[Work instruction] How many lines of the data contain the word "Require"? Give only that number.

Items listed in a dataset:
(** * tiktok-mp4-api: rendition selection, metadata cache, file names and
      the download materializer of [app.py], embedded and verified. *)

From Stdlib Require Import QArith Qround Qpower Qabs Lqa String Ascii Sorted.
From Stdlib Require PrimFloat FloatOps SpecFloat.
From stdpp Require Import base list gmap.

Local Open Scope Q_scope.

(** ** Python strings

    A Python [str] is a sequence of Unicode code points.  Slicing
    ([base[:100]]), [str.strip] and [re.sub] on a character class all work
    code point by code point, so a string is a list of code points. *)

Abbreviation pystr := (list N).

Definition py (s : string) : pystr :=
  map N_of_ascii (list_ascii_of_string s).

(** Truthiness of the values the handlers test with [if x] / [not x] /
    [x or y]: [None] and the empty string are false. *)
Definition truthy (x : option pystr) : bool :=
  match x with
  | Some (_ :: _) => true
  | _ => false
  end.

(** [a or b] on optional strings. *)
Definition py_or (a b : option pystr) : option pystr :=
  if truthy a then a else b.

Fixpoint startswith (p s : pystr) : bool :=
  match p, s with
  | [], _ => true
  | _ :: _, [] => false
  | a :: p', b :: s' => (a =? b)%N && startswith p' s'
  end.

(** [needle in hay] for two strings. *)
Fixpoint contains (needle hay : pystr) : bool :=
  startswith needle hay ||
  match hay with
  | [] => false
  | _ :: t => contains needle t
  end.

(** ** Format descriptors and extraction results

    [d.get(k)] returns [None] both for a missing key and for a key bound to
    [None], so a field read only through [.get(k)] is an [option].  The one
    key read with a default, [info.get("ext", "mp4")], keeps the difference
    between "missing" and "bound to None" ([ext_field]).  Numbers (Python
    ints and finite floats) are rationals: their order is the order of [Q]. *)

Record format := {
  f_ext    : option pystr;
  f_vcodec : option pystr;
  f_height : option Q;
  f_fps    : option Q;
  f_tbr    : option Q;
  f_url    : option pystr;
}.

Record download := { filepath : option pystr }.

Inductive ext_field :=
| ExtMissing
| ExtBound (v : option pystr).

Record info := {
  i_title  : option pystr;
  i_id     : option pystr;
  i_ext    : ext_field;
  i_width  : option Q;
  i_height : option Q;
  i_duration : option Q;
  i_url    : option pystr;
  i_requested_formats : option (list format);
  i_formats : option (list format);
  i_requested_downloads : option (list download);
}.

[Expected answer] 3